El filme comienza en un presente familiar que, a poco de rodar la historia, se vuelca a un largo flash back, que es la película en sí. Ésta presenta a Gabrielle (Marion Cotillard), una jovencita que, en los primeros años cincuenta, vive con sus padres y su hermana en la granja familiar, y se muestra apasionada por un profesor, probablemente casado y en todo caso para nada interesado en ella. El deseo femenino desbocado y desinhibido, en un ambiente como ese, provinciano y respetable, causa pavor, y así, ante los desplantes histéricos de la muchacha, sus pragmáticos padres resuelven casarla sí o sí con José (Alex Brendemühl), un trabajador español huido de la España franquista. Es la perfecta pareja en las antípodas: ella, sumergida en sí misma, cerrada hasta el delirio; él, estólido, realista, inamovible en sus propósitos de seguir adelante, en apariencia también cerrado pero mostrando, en mínimos gestos prácticos, disposición a abrirse. Después de un mecánico encuentro sexual y un frustrado embarazo, José lleva a su esposa a una estación termal en Suiza para que la curen de sus cálculos renales (el “mal de piedras” del título original1). Allí, en un hotel enorme e inhóspito pero rodeado de una portentosa geografía, Gabrielle conoce a André (Louis Garrell), un teniente del ejército francés herido en Indochina, al parecer sin esperanza de recuperación. Ese hombre oscuro, parco, solitario y joven, vuelve a desatar la obsesión en la muchacha, que se sumerge otra vez en un sueño romántico y sensual, lo único que parece poder sacarla de su permanente indiferencia ante el mundo.
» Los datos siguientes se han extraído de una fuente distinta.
(** ** [parse_genres] *)

Lemma dict_get_in (items : list (pyval * pyval)) (key : string) :
  truthy (dict_get items key PNone) = true ->
  exists v, In (PStr key, v) items /\ truthy v = true.
Proof.
  unfold dict_get.
  destruct (find (fun kv => match fst kv with PStr k => String.eqb k key | _ => false end) items)
    as [[k v]|] eqn:E; [|discriminate].
  apply find_some in E. destruct E as [Hin Hk]. simpl in Hk |- *.
  destruct k; try discriminate. apply String.eqb_eq in Hk. subst s.
  intro Hv. exists v. split; assumption.
Qed.

Lemma flat_map_nil {A B : Type} (f : A -> list B) (l : list A) :
  (forall a, In a l -> f a = []) -> flat_map f l = [].
Proof.
  induction l as [|a l IH]; simpl; intro H; [reflexivity|].
  rewrite (H a) by (left; reflexivity). apply IH. intros b Hb. apply H. right. exact Hb.
Qed.

Section ParserProperties.

Variable literal_eval : string -> option pyval.

Lemma parse_genres_returns (s : cell) : exists names, parse_genres literal_eval s = Ok names.
Proof.
  unfold parse_genres. destruct (as_str s) as [[|a text]|]; try (exists []; reflexivity).
  destruct (literal_eval (String a text)) as [v|]; simpl; [|exists []; reflexivity].
  destruct (iterate v) as [elements|e]; simpl; eexists; reflexivity.
Qed.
Es el cuadro del delirio amoroso por antonomasia, tan adolescente, el que vive y se alimenta a pura imaginación, el de una Emma Bovary más cercana en el tiempo pero no tan distante en la situación y los sentimientos. Un retrato del romanticismo exacerbado que salta de la mente a los sentidos y que además, en este caso, introduce en su desenlace un elemento surreal que bordea la cursilería rosa. Basándose en una exitosa novela de la italiana Milena Agus, la actriz y directora francesa Nicole García desarrolla esta historia –sobre guión elaborado por ella misma con Jacques Fieschi– con un ritmo pausado, atendiendo sobre todo al paisaje interior que se refleja prácticamente durante toda la narración en el rostro sensible de Marion Cotillard. Una actriz que puede a los 40 años representar con convicción a una mujer apenas salida de la adolescencia, tal como pudo, con casi 30, encarnar con sus matices dolorosos y excéntricos a Edith Piaf en todas sus edades. A su lado se sostiene muy bien Alex Brendemühl como ese hombre de callados sentimientos. El dúo-duelo entre ambos, sucedido en gestos, miradas, actitudes, resulta el elemento central de la tensión narrativa, pese a que no sea el estoico marido el que catapulta el deseo febril de Gabrielle sino el desdichado teniente (curiosamente apellidado Sauvage).
Es una película como de otros tiempos, que se ocupa del desborde emocional sin apelar al desborde formal, o a cualquier audacia expresiva, apoyándose, al contrario, en una delicada y cuidadosa factura de corte clásico, y cuya esencia probablemente resulte extraña a –parte de– la sensibilidad de hoy, al menos a la que se manifiesta abiertamente.